Common Law (UK, US) - Case-based law, quite flexible and can easily adapt to new forms of
managerial misuse
Civil Law (EU) - Based on the interpretation of the legal text, less flexible. Shareholder
protection is the lowest, and debtholder protection is the highest. Ownership concentration is
highest → a good substitute for low investor protection
Sarbanes-Oxley Act: To protect investors by improving the accuracy and reliability of corporate
disclosures made pursuant to the securities laws and for other purposes.

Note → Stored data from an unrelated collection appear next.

(** ** The two pages side by side *)

(** X13. The page of page.js takes the component through the same states as
    ChatAppComponent.js on every sequence of events, and does the same to
    the outside world except that it never navigates: its effects are those
    of ChatAppComponent.js with the [router.push] after a successful
    sign-in removed. *)
Theorem page_run_same_but_navigation (evs : list event) (st : state) :
  fst (Page.run st evs) = fst (run st evs) /\
  snd (Page.run st evs)
  = List.filter (fun e => negb (is_navigation e)) (snd (run st evs)).
Proof.
  assert (Hstep : forall s ev,
             fst (Page.step s ev) = fst (step s ev) /\
             snd (Page.step s ev)
             = List.filter (fun e => negb (is_navigation e)) (snd (step s ev))).
  { intros s ev. destruct ev as [| | |[]|  |[]| |[]]; try (split; reflexivity).
    simpl. unfold sendMessage_call.
    destruct (sendMessage_rejects s); [split; reflexivity|].
    destruct (user s); split; reflexivity. }
  revert st. induction evs as [|ev evs IH]; intros st; [split; reflexivity|].
  rewrite run_cons. simpl.
  destruct (Hstep st ev) as [Hf Hs].
  destruct (Page.step st ev) as [st1 eff1]. simpl in Hf, Hs. subst st1.
  destruct (IH (fst (step st ev))) as [IHf IHs].
  destruct (Page.run (fst (step st ev)) evs) as [st2 eff2]. simpl in IHf, IHs.
  simpl. split; [exact IHf|].
  rewrite List.filter_app, Hs, IHs. reflexivity.
Qed.

(** ** The query on every collection *)

Lemma createdAt_leb_trans (a b c : option Timestamp) :
  createdAt_leb a b = true -> createdAt_leb b c = true ->
  createdAt_leb a c = true.
Proof.
  destruct a, b, c; simpl; try congruence.
  rewrite !Z.leb_le. lia.
Qed.

Lemma Sorted_app_le (l1 l2 : list Message) :
  Sorted createdAt_le (l1 ++ l2) ->
  forall x y, In x l1 -> In y l2 -> createdAt_le x y.
Proof.
  intros H. apply Sorted_StronglySorted in H.
  2:{ intros a b c. apply createdAt_leb_trans. }
  induction l1 as [|a l1 IH]; intros x y Hx Hy; [destruct Hx|].
  simpl in H. apply StronglySorted_inv in H as [Hs Hall].
  destruct Hx as [<-|Hx].
  - rewrite List.Forall_forall in Hall. apply Hall, in_or_app. now right.
  - now apply IH.
Qed.

(** X14. On every collection the subscription's view is the oldest part of
    it: the collection splits into the view and the messages left out, and
    no message left out was created before a message that is shown. With
    more than 50 messages, something is left out. *)
Theorem query_shows_oldest_part (coll : list Message) :
  exists rest,
    Permutation coll (messagesQuery coll ++ rest) /\
    length rest = length coll - 50 /\
    forall shown dropped,
      In shown (messagesQuery coll) -> In dropped rest ->
      createdAt_le shown dropped.
Proof.
  destruct (orderBy_createdAt_spec coll) as [Hp Hs].
  exists (skipn 50 (orderBy_createdAt coll)).
  unfold messagesQuery, limit. split; [|split].
  - rewrite firstn_skipn. symmetry. exact Hp.
  - rewrite length_skipn. apply Permutation_length in Hp. lia.
  - apply Sorted_app_le. now rewrite firstn_skipn.
Qed.
(* ===== verification/_CoqProject ===== *)
-Q . S2P
Prelude.v
RustStd.v
RustFloat.v
ObservationModel.v
AbiTag.v
DriverAbi.v
ModbusAddress.v
ModbusFrame.v
ModbusCodec.v
ModbusSession.v
ModbusSessionLaws.v
ModbusMock.v
ModbusBatch.v
ModbusPlans.v
ModbusDriver.v
ModbusDriverLaws.v
ModbusEndToEnd.v
ModbusExamples.v
BatchRuns.v
S7Address.v
S7Codec.v
S7Batch.v
S7Driver.v
S7Loopback.v
S7EndToEnd.v
S7WriteEndToEnd.v
S7Examples.v
McCodec.v
McBatch.v
McDriver.v
McLoopback.v
McEndToEnd.v
McWriteEndToEnd.v
McExamples.v
EipAddress.v
EipFrame.v
EipCodec.v
EipDriver.v
EipLoopback.v
EipEndToEnd.v
EipWriteEndToEnd.v
EipExamples.v
ProfileModel.v
ProfileConvert.v
ProfileLaws.v
ProfileRegistryLaws.v
DomainModel.v
DataPipeline.v
LocalBuffer.v
LocalBufferLaws.v
LocalBufferWorld.v
LocalBufferSpec.v
NorthExamples.v
MqttConfig.v
MqttClient.v
MqttClientLaws.v
MqttAcks.v
MqttExamples.v
ControlModel.v
ControlJournal.v
ControlQueue.v
ControlValidate.v
ControlValidateLaws.v
ControlSubmit.v
ControlSubmitLaws.v
ControlWorker.v
ControlExamples.v
PollEngine.v
DriverLoader.v
DriverPlugins.v
DeviceManager.v
DevicePipelineLaws.v
DeviceControlLaws.v
DriverDevices.v
DeviceEndToEnd.v
CollectorForward.v
CollectorRuntime.v
CollectorExamples.v
CollectorConfig.v
Lemma insert_by_key_filter k x l :
  StronglySorted key_le l →
  filter (λ y, key y = k) (insert_by_key x l) = filter (λ y, key y = k) (x :: l).
Proof.
  induction 1 as [|y l Hl IH Hy]; simpl; [done|].
  destruct (Z.leb_spec (key x) (key y)); [done|].
  rewrite !filter_cons in *. rewrite IH. repeat case_decide; try done; lia.
Qed.

(** Stability: the elements of one key keep their order. *)
Lemma sort_by_key_filter k l :
  filter (λ y, key y = k) (sort_by_key l) = filter (λ y, key y = k) l.
Proof.
  induction l as [|x l IH]; simpl; [done|].
  rewrite insert_by_key_filter by apply sort_by_key_sorted.
  rewrite !filter_cons, IH. done.
Qed.
End sort_by_key.

(** ** [BTreeMap<K, Vec<V>>] built with [entry(k).or_default().push(v)]

    The map is its ascending sequence of entries. *)
Section btree.
Context {K V : Type} (cmp : K → K → comparison).

Fixpoint btree_push (k : K) (v : V) (m : list (K * list V)) : list (K * list V) :=
  match m with
  | [] => [(k, [v])]
  | (k', vs) :: m' =>
      match cmp k k' with
      | Eq => (k', vs ++ [v]) :: m'
      | Lt => (k, [v]) :: (k', vs) :: m'
      | Gt => (k', vs) :: btree_push k v m'
      end
  end.

Definition btree_values (m : list (K * list V)) : list V := concat (m.*2).

Lemma btree_push_values k v m : btree_values (btree_push k v m) ≡ₚ btree_values m ++ [v].
Proof.
  unfold btree_values. induction m as [|[k' vs] m IH]; simpl; [done|].
  destruct (cmp k k'); simpl.
  - solve_Permutation.
  - solve_Permutation.
  - by rewrite IH, app_assoc.
Qed.

(** A property of every (key, value) pair is kept by a push that satisfies it. *)
Definition btree_all (P : K → V → Prop) (m : list (K * list V)) : Prop :=
  Forall (λ e, Forall (P e.1) e.2) m.

Lemma btree_push_all (P : K → V → Prop) k v m :
  (∀ k', cmp k k' = Eq → k = k') →
  btree_all P m → P k v → btree_all P (btree_push k v m).
Proof.
  intros Hcmp Hm Hv. induction Hm as [|[k' vs] m Hvs Hm IH]; simpl.
  { repeat constructor. done. }
  destruct (cmp k k') eqn:E.
  - apply Hcmp in E as ->. constructor; [|done]. apply Forall_app. split; [done|].
    by constructor.
  - constructor; [by repeat constructor|]. by constructor.
  - by constructor.
Qed.

(** The entries with their keys. *)
Definition btree_pairs (m : list (K * list V)) : list (K * V) := m ≫= λ e, pair e.1 <$> e.2.

Lemma btree_pairs_values m : (btree_pairs m).*2 = btree_values m.
Proof.
  unfold btree_pairs, btree_values. induction m as [|[k vs] m IH]; [done|]. cbn.
  rewrite fmap_app, IH. f_equal. rewrite <- list_fmap_compose. apply list_fmap_id.
Qed.

Lemma btree_push_pairs k v m :
  (∀ k', cmp k k' = Eq → k = k') → btree_pairs (btree_push k v m) ≡ₚ btree_pairs m ++ [(k, v)].
Proof.
  intros Heq. unfold btree_pairs. induction m as [|[k' vs] m IH]; cbn; [done|].
  destruct (cmp k k') eqn:E; cbn.
  - apply Heq in E as ->. rewrite fmap_app. cbn. solve_Permutation.
  - solve_Permutation.
  - by rewrite IH, app_assoc.
Qed.

Lemma bind_pairs {B} (f : K → V → B) (m : list (K * list V)) :
  (m ≫= λ g, f g.1 <$> g.2) = (λ kv, f kv.1 kv.2) <$> btree_pairs m.
Proof.
  unfold btree_pairs. induction m as [|[k vs] m IH]; [done|]. cbn. rewrite fmap_app. f_equal; [|apply IH].
  by rewrite <- list_fmap_compose.
Qed.

(** Keys stay in strictly ascending order, so no key has two entries. *)
Definition btree_sorted (m : list (K * list V)) : Prop :=
  StronglySorted (λ a b, cmp a.1 b.1 = Lt) m.

Lemma btree_push_sorted k v m :
  (∀ a b, cmp a b = Eq → a = b) →
  (∀ a b, cmp a b = Gt → cmp b a = Lt) →
  (∀ a b c, cmp a b = Lt → cmp b c = Lt → cmp a c = Lt) →
  btree_sorted m → btree_sorted (btree_push k v m).
Proof.
  intros Heq Hgt Htrans. unfold btree_sorted.
  assert (∀ (P : K → Prop) m, Forall (λ e, P e.1) m → P k →
    Forall (λ e, P e.1) (btree_push k v m)) as Hall.
  { intros P m0 Hm0 Hk. induction Hm0 as [|[k' vs] m0 Hv Hm0 IH]; simpl; [by repeat constructor|].
    destruct (cmp k k'); by repeat constructor. }
  induction 1 as [|[k' vs] m Hm IH Hk']; simpl; [repeat constructor|].
  destruct (cmp k k') eqn:E.
  - by constructor.
  - constructor; [by constructor|]. constructor; [done|].
    eapply Forall_impl; [exact Hk'|]. simpl. eauto.
  - constructor; [done|]. apply (Hall (λ x, cmp k' x = Lt)); [done|]. by apply Hgt.
Qed.
End btree.

(** ** IEEE-754 binary64 and binary32

    An [f64] is its 64-bit pattern, an [f32] its 32-bit pattern; [to_bits],
    [to_be_bytes] and [from_be_bytes] are then conversions of integers. *)
Definition f64_exp (b : Z) : Z := b / 2 ^ 52 mod 2 ^ 11.
Definition f64_man (b : Z) : Z := b mod 2 ^ 52.
Definition f64_is_nan (b : Z) : bool := (f64_exp b =? 2047) && negb (f64_man b =? 0).
Definition f64_is_finite (b : Z) : bool := negb (f64_exp b =? 2047).
Definition f64_is_zero (b : Z) : bool := b mod 2 ^ 63 =? 0.

Definition f32_exp (b : Z) : Z := b / 2 ^ 23 mod 2 ^ 8.
Definition f32_man (b : Z) : Z := b mod 2 ^ 23.
Definition f32_is_nan (b : Z) : bool := (f32_exp b =? 255) && negb (f32_man b =? 0).
Definition f32_is_infinite (b : Z) : bool := b mod 2 ^ 31 =? 0x7F800000.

Delaware (US) (/Place of incorporation rule): Companies are free to incorporate in any state
regardless of whether they are doing business there or have any contact with this state. Creates
the opportunity for a jurisdiction to induce firms to incorporate under its laws, which benefits the
state by bringing revenue directly to it and indirectly by the increased demand for local services,
making the corporate law attractive → Corporate law is driven by market forces (rather than
political ones) that are influenced by the companies’ demands.
1
, Less regulatory competition in Europe than in the US. Why?
● Reputational aspects
● Two conflicting doctrines in Europe:
- Doctrine of incorporation
- Doctrine of real seat
1. Mandatory rules: Can’t be modified by contract and are usually aimed at the protection of
weaker parties (e.g. creditors). Help corporate actors signal the terms they offer and allow them
to bond themselves to those terms. Provide standard forms of legal entities from which parties
can choose when structuring an organization.
2. Default (standardized) rules: Applicable in case articles of association or another contract do
not state otherwise. Saves costs and simplifies relationship parties. → Either corporate law
offers a statutory provision or an alternative provision
Lecture 2
3. Transferable Shares. Shares can be traded between buyers and sellers at a mutually
agreed price. They cannot be withdrawn from society unless the rules state otherwise. It
permits the firm to keep doing business without interruptions while changing the identity
of the owner.
Freely tradable means the shares are authorized, issued, fully paid
and for resale. It gives the firm maximal flexibility in raising capital and
maximizes the liquidity of shareholdings and the ability of shareholders
to diversify their investments. Big difference between private (closed)
and public (open) corporations, and especially listed firms.
Investor Ownership includes buying a share (a bundle of rights):
- The right to control the firm (including decision-making)
- The right to receive the firm’s net earnings
4. Centralized Management under a board structure.
Especially in large corporations (widely-dispersed):
Numerous and constantly changing owners. This causes
inefficient decision-making and; collective action
problems.
5. Shared Ownership by contributors of equity capital. (Co-ownership: It takes one
property, more than one owner, and blends them to maximize profit and tax deductions.
Typically, the parties find a home and buy it together as co-owners, but sometimes they
join to co-own a property one of them already owns. At the end of an agreed term, they
buy one another out or sell the property and split the equity.)